§ Work task
Would you reproduce exactly the lines below from the one holding "exists r'. rewrite" through the one holding "injection Hr' as <-.", inclusive, and no others?

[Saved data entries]

(* ===== verification/FtlTxn.v ===== *)
(** * Transactions and requests

    The consistency of the two stores with the transactions that wait on the dies
    ([txn_inv]), and the specification of [release_ts]: a request is submitted to the
    poller with the last of its transactions, and only then. *)

From stdpp Require Import base numbers option list list_numbers gmap.
From S2P Require Import Prelude FtlList ZnsTypes FtlTypes FtlMap FtlOps FtlAlloc.

Section txn.
Context {Q : DieQueue nat} {B : PpaBits} {M : Malloc}.
Implicit Types s : zns_ssd.

(** ** Outstanding requests *)

Definition reqs_of (m : gmap nat NvmeRequestPlus_t) : list nat :=
  (λ x, rp_req x.2) <$> map_to_list m.

(** The requests that wait for transactions. *)
Definition outstanding (s : zns_ssd) : list nat := reqs_of (rp_store s).

Lemma reqs_of_delete m r rp :
  m !! r = Some rp → reqs_of m ≡ₚ rp_req rp :: reqs_of (delete r m).
Proof.
  intros Hr. unfold reqs_of. rewrite <-(map_to_list_delete m r rp) by done. done.
Qed.

Lemma reqs_of_insert m r rp :
  m !! r = None → reqs_of (<[r := rp]> m) ≡ₚ rp_req rp :: reqs_of m.
Proof.
  intros Hr. rewrite (reqs_of_delete _ r rp) by apply lookup_insert_eq.
  by rewrite delete_insert_id.
Qed.

Lemma reqs_of_update m r rp rp' :
  m !! r = Some rp → rp_req rp' = rp_req rp → reqs_of (<[r := rp']> m) ≡ₚ reqs_of m.
Proof.
  intros Hr He. rewrite (reqs_of_delete m r rp Hr).
  rewrite (reqs_of_delete _ r rp') by apply lookup_insert_eq. by rewrite He, delete_insert_eq.
Qed.

(** ** The invariant *)

Definition owner (s : zns_ssd) (t : nat) : option nat := ts_store s !! t ≫= req_plus.

(** The transactions of [l] that belong to the wrapped request [r]. *)
Definition of_rp (s : zns_ssd) (r : nat) (l : list nat) : list nat :=
  filter (λ t, owner s t = Some r) l.

Record rp_ok (s : zns_ssd) (l : list nat) (r : nat) (rp : NvmeRequestPlus_t) : Prop := {
  rp_num : ts_num rp = Z.of_nat (length (of_rp s r l));
  rp_pos : 0 < ts_num rp < 2 ^ 32;
  rp_sum : Z.of_nat (length (flash_ts rp)) = ts_sum rp;
  rp_entry t : t ∈ of_rp s r l → Some t ∈ flash_ts rp;
  rp_req_ok : is_Some (req_store s !! rp_req rp)
}.

(** [l]: the transactions that exist.  Each belongs to a request, and every wrapped
    request counts its own. *)
Record txn_inv (s : zns_ssd) (l : list nat) : Prop := {
  ti_nodup : NoDup l;
  ti_dom t : is_Some (ts_store s !! t) ↔ t ∈ l;
  ti_owner t : t ∈ l → ∃ r rp, owner s t = Some r ∧ rp_store s !! r = Some rp;
  ti_rp r rp : rp_store s !! r = Some rp → rp_ok s l r rp
}.

(** Everything but the stores and the calls of the poller. *)
Definition same_device (s s' : zns_ssd) : Prop :=
  sp s' = sp s ∧ ch s' = ch s ∧ queues_of s' = queues_of s ∧ dymap s' = dymap s ∧
  start_up_flag s' = start_up_flag s ∧ stats s' = stats s ∧ last_time s' = last_time s ∧
  req_sum s' = req_sum s.

(** [done] has been submitted to poller [p], and nothing else has been lost or added. *)
Definition completes (p : Z) (done : list nat) (s s' : zns_ssd) : Prop :=
  enqueued s' = enqueued s ++ (pair p <$> done) ∧ outstanding s ≡ₚ done ++ outstanding s'.

Lemma completes_trans p d1 d2 s1 s2 s3 :
  completes p d1 s1 s2 → completes p d2 s2 s3 → completes p (d1 ++ d2) s1 s3.
Proof.
  intros [He1 Ho1] [He2 Ho2]. split.
  - by rewrite He2, He1, fmap_app, <-app_assoc.
  - by rewrite Ho1, Ho2, <-app_assoc.
Qed.

Lemma completes_refl p s s' :
  enqueued s' = enqueued s → rp_store s' = rp_store s → completes p [] s s'.
Proof.
  intros He Hr. split; [by rewrite He, app_nil_r|]. unfold outstanding. by rewrite Hr.
Qed.

Lemma of_rp_ext s s' r l :
  (∀ t, t ∈ l → owner s' t = owner s t) → of_rp s' r l = of_rp s r l.
Proof.
  unfold of_rp. induction l as [|t l IH]; intros H; [done|]. rewrite !filter_cons.
  rewrite IH by set_solver. rewrite <-(H t) by set_solver. done.
Qed.

(** ** Releasing a transaction *)

Definition released (p lat : Z) (t : nat) (l : list nat) (s s' : zns_ssd) : Prop :=
  txn_inv s' l ∧ same_device s s' ∧ ts_store s' = delete t (ts_store s) ∧
  dom (req_store s') = dom (req_store s) ∧
  ∃ r rp, owner s t = Some r ∧ rp_store s !! r = Some rp ∧
    completes p (if ts_num rp =? 1 then [rp_req rp] else []) s s'.

Lemma wp_submit p req lat s r Q0 :
  req_store s !! req = Some r →
  Q0 tt (set_enqueued (enqueued s ++ [(p, req)])
    (set_req_store (<[req := mk_ftl_req (fr_cmd r) (stime r) lat (u64 (expire_time r + lat))]>
      (req_store s)) s)) →
  wp (submit p req lat) Q0 s.
Proof.
  intros Hr HQ. unfold submit, req_at, req_put, femu_ring_enqueue. do 3 wp_step.
  eapply wp_load; [done|]. by do 3 wp_step.
Qed.

Lemma wp_ts_at t ts s Q0 : ts_store s !! t = Some ts → Q0 ts s → wp (ts_at t) Q0 s.
Proof. intros Ht HQ. unfold ts_at. do 2 wp_step. by eapply wp_load. Qed.
Lemma wp_rp_at r rp s Q0 : rp_store s !! r = Some rp → Q0 rp s → wp (rp_at r) Q0 s.
Proof. intros Ht HQ. unfold rp_at. do 2 wp_step. by eapply wp_load. Qed.
Lemma wp_req_at r rq s Q0 : req_store s !! r = Some rq → Q0 rq s → wp (req_at r) Q0 s.
Proof. intros Ht HQ. unfold req_at. do 2 wp_step. by eapply wp_load. Qed.

Lemma wp_ts_free t ts s Q0 :
  ts_store s !! t = Some ts → Q0 tt (set_ts_store (delete t (ts_store s)) s) → wp (ts_free t) Q0 s.
Proof. intros Ht HQ. unfold ts_free. wp_step. eapply wp_ts_at; [done|]. by wp_step. Qed.
Lemma wp_rp_free r rp s Q0 :
  rp_store s !! r = Some rp → Q0 tt (set_rp_store (delete r (rp_store s)) s) → wp (rp_free r) Q0 s.
Proof. intros Ht HQ. unfold rp_free. wp_step. eapply wp_rp_at; [done|]. by wp_step. Qed.

(** The other transactions keep their owner when [t] goes. *)
Lemma owner_delete s s' t x :
  ts_store s' = delete t (ts_store s) → x ≠ t → owner s' x = owner s x.
Proof. intros Hs Hne. unfold owner. by rewrite Hs, lookup_delete_ne. Qed.

Lemma of_rp_head s r t l : owner s t = Some r → of_rp s r (t :: l) = t :: of_rp s r l.
Proof. intros Ho. unfold of_rp. by rewrite filter_cons, decide_True. Qed.

(** A wrapped request other than the owner of [t] does not notice that [t] goes. *)
Lemma rp_ok_other s s' t l r r' rp :
  NoDup (t :: l) → ts_store s' = delete t (ts_store s) → owner s t = Some r → r' ≠ r →
  (∀ q, is_Some (req_store s !! q) → is_Some (req_store s' !! q)) →
  rp_ok s (t :: l) r' rp → rp_ok s' l r' rp.
Proof.
  intros [Ht _]%NoDup_cons Hts Ho Hne Hreq [H1 H2 H3 H4 H5].
  assert (of_rp s' r' l = of_rp s r' (t :: l)) as Heq.
  { unfold of_rp at 2. rewrite filter_cons, decide_False by congruence. apply of_rp_ext.
    intros x Hx. eapply owner_delete; [done|]. by intros ->. }
  split; rewrite ?Heq; auto.
Qed.

Lemma released_dom s s' t l x :
  NoDup (t :: l) → (∀ x, is_Some (ts_store s !! x) ↔ x ∈ t :: l) →
  ts_store s' = delete t (ts_store s) → is_Some (ts_store s' !! x) ↔ x ∈ l.
Proof.
  intros [Ht _]%NoDup_cons Hd ->. destruct (decide (x = t)) as [->|Hne].
  - rewrite lookup_delete_eq. split; [by intros []|done].
  - rewrite lookup_delete_ne, Hd by done. set_solver.
Qed.

(** The last transaction of a request: the request is submitted. *)
Lemma wp_release_last p lat t l s r rp :
  txn_inv s (t :: l) → owner s t = Some r → rp_store s !! r = Some rp → ts_num rp = 1 →
  wp (release_ts p t lat) (λ _, released p lat t l s) s.
Proof.
  intros [Hnd Hdom Hown Hrps] Ho Hrp Hone. unfold owner in Ho.
  destruct (ts_store s !! t) as [ts|] eqn:Hts; [|done]. cbn in Ho.
  pose proof (Hrps _ _ Hrp) as [Hnum Hpos Hsum Hent [rq Hrq]].
  assert (owner s t = Some r) as Ho' by (unfold owner; by rewrite Hts).
  rewrite of_rp_head in Hnum by done. cbn [length] in Hnum.
  assert (of_rp s r l = []) as Hnil by (destruct (of_rp s r l); [done|]; cbn in Hnum; lia).
  pose proof (proj1 (NoDup_cons _ _) Hnd) as [Htl Hndl].
  unfold release_ts, rp_put. wp_step. eapply wp_ts_at; [done|]. wp_step. eapply wp_load; [done|].
  wp_step. eapply wp_rp_at; [done|]. rewrite Hone. do 2 wp_step.
  change (u32 (1 - 1) =? 0) with true. cbv iota. wp_step. eapply wp_submit; [done|].
  wp_step. eapply wp_rp_free; [cbn; apply lookup_insert_eq|]. cbn [rp_store set_enqueued set_req_store set_rp_store].
  rewrite delete_insert_eq. eapply wp_ts_free; [done|]. cbn.
  set (s' := set_ts_store _ _). assert (ts_store s' = delete t (ts_store s)) as Hts' by done.
  assert (∀ x, x ∈ l → owner s' x = owner s x) as Hown'.
  { intros x Hx. eapply owner_delete; [done|]. by intros ->. }
  split; [|split; [done|split; [done|split]]].
  - split; [done|intros x; by eapply released_dom| |].
    + intros x Hx. destruct (Hown x) as (r' & rp' & Hox & Hr'); [set_solver|].
      exists r', rp'. rewrite Hown' by done. split; [done|].
      change (delete r (rp_store s) !! r' = Some rp'). rewrite lookup_delete_ne; [done|].
      intros <-. assert (x ∈ of_rp s r l) as Hin by by apply list_elem_of_filter.
      rewrite Hnil in Hin. by apply elem_of_nil in Hin.
    + intros r' rp' Hr'. change (delete r (rp_store s) !! r' = Some rp') in Hr'.
      apply lookup_delete_Some in Hr' as [Hne Hr'].
      eapply rp_ok_other; [done|done|done|done| |by apply Hrps].
      intros q Hq. cbn. destruct (decide (q = rp_req rp)) as [->|];
        [by rewrite lookup_insert_eq|by rewrite lookup_insert_ne].
  - cbn. rewrite dom_insert_L. apply elem_of_dom_2 in Hrq. set_solver.
  - exists r, rp. split; [done|]. split; [done|]. rewrite Hone. split; [done|].
    by apply reqs_of_delete.
Qed.

(** Another transaction of the request remains: the entry is cleared. *)
Lemma wp_release_more p lat t l s r rp :
  txn_inv s (t :: l) → owner s t = Some r → rp_store s !! r = Some rp → ts_num rp ≠ 1 →
  wp (release_ts p t lat) (λ _, released p lat t l s) s.
Proof.
  intros [Hnd Hdom Hown Hrps] Ho Hrp Hmore. unfold owner in Ho.
  destruct (ts_store s !! t) as [ts|] eqn:Hts; [|done]. cbn in Ho.
  assert (owner s t = Some r) as Ho' by (unfold owner; by rewrite Hts).
  pose proof (Hrps _ _ Hrp) as [Hnum Hpos Hsum Hent Hrq]. rewrite of_rp_head in Hnum, Hent by done.
  pose proof (proj1 (NoDup_cons _ _) Hnd) as [Htl Hndl]. cbn [length] in Hnum.
  unfold release_ts, rp_put. wp_step. eapply wp_ts_at; [done|]. wp_step. eapply wp_load; [done|].
  wp_step. eapply wp_rp_at; [done|]. do 2 wp_step. rewrite u32_small by lia.
  rewrite (proj2 (Z.eqb_neq _ _)) by lia.
  assert (Z.to_nat (ts_sum rp) = length (flash_ts rp)) as -> by lia.
  rewrite firstn_all.
  destruct (list_find (λ x, x = Some t) (flash_ts rp)) as [[j x]|] eqn:Hfind.
  2: { apply list_find_None in Hfind. rewrite Forall_forall in Hfind.
       exfalso. apply (Hfind (Some t)); [|done]. apply Hent. set_solver. }
  apply list_find_Some in Hfind as (Hj & -> & _). do 2 wp_step.
  cbn [rp_store set_rp_store]. rewrite insert_insert_eq.
  eapply wp_ts_free; [done|]. set (s' := set_ts_store _ _).
  assert (ts_store s' = delete t (ts_store s)) as Hts' by done.
  assert (∀ x, x ∈ l → owner s' x = owner s x) as Hown'.
  { intros x Hx. eapply owner_delete; [done|]. by intros ->. }
  set (rp1 := mk_req_plus _ _ _ _ _ _) in s'.
  split; [|split; [done|split; [done|split; [done|]]]].
  - split; [done|intros x; by eapply released_dom| |].
    + intros x Hx. destruct (Hown x) as (r' & rp' & Hox & Hr'); [set_solver|].
      exists r'. rewrite Hown' by done. cbn. destruct (decide (r' = r)) as [->|Hne].
      * exists rp1. by rewrite lookup_insert_eq.
      * exists rp'. by rewrite lookup_insert_ne.
    + intros r' rp' Hr'. change (<[r := rp1]> (rp_store s) !! r' = Some rp') in Hr'.
      destruct (decide (r' = r)) as [->|Hne].
      * rewrite lookup_insert_eq in Hr'. injection Hr' as <-.
        split; rewrite ?(of_rp_ext s s') by done; cbn; [lia|lia|by rewrite length_insert| |done].
        intros x Hx. destruct (list_elem_of_lookup_1 _ _ (Hent x ltac:(set_solver))) as [i Hi].
        apply list_elem_of_lookup_2 with i. rewrite list_lookup_insert_ne; [done|].
        intros <-. rewrite Hj in Hi. injection Hi as <-.
        apply Htl. by apply list_elem_of_filter in Hx as [_ ?].
      * rewrite lookup_insert_ne in Hr' by done.
        eapply rp_ok_other; [done|done|done|done|done|by apply Hrps].
  - exists r, rp. split; [done|]. split; [done|].
    rewrite (proj2 (Z.eqb_neq _ _)) by done. split; [cbn; by rewrite app_nil_r|].
    cbn. symmetry. by eapply reqs_of_update.
Qed.

Lemma wp_release_ts p lat t l s :
  txn_inv s (t :: l) → wp (release_ts p t lat) (λ _, released p lat t l s) s.
Proof.
  intros Hinv. destruct (ti_owner _ _ Hinv t) as (r & rp & Ho & Hr); [set_solver|].
  destruct (decide (ts_num rp = 1)).
  - by eapply wp_release_last.
  - by eapply wp_release_more.
Qed.
End txn.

§ Output
      exists r'. rewrite Hown' by done. cbn. destruct (decide (r' = r)) as [->|Hne].
      * exists rp1. by rewrite lookup_insert_eq.
      * exists rp'. by rewrite lookup_insert_ne.
    + intros r' rp' Hr'. change (<[r := rp1]> (rp_store s) !! r' = Some rp') in Hr'.
      destruct (decide (r' = r)) as [->|Hne].
      * rewrite lookup_insert_eq in Hr'. injection Hr' as <-.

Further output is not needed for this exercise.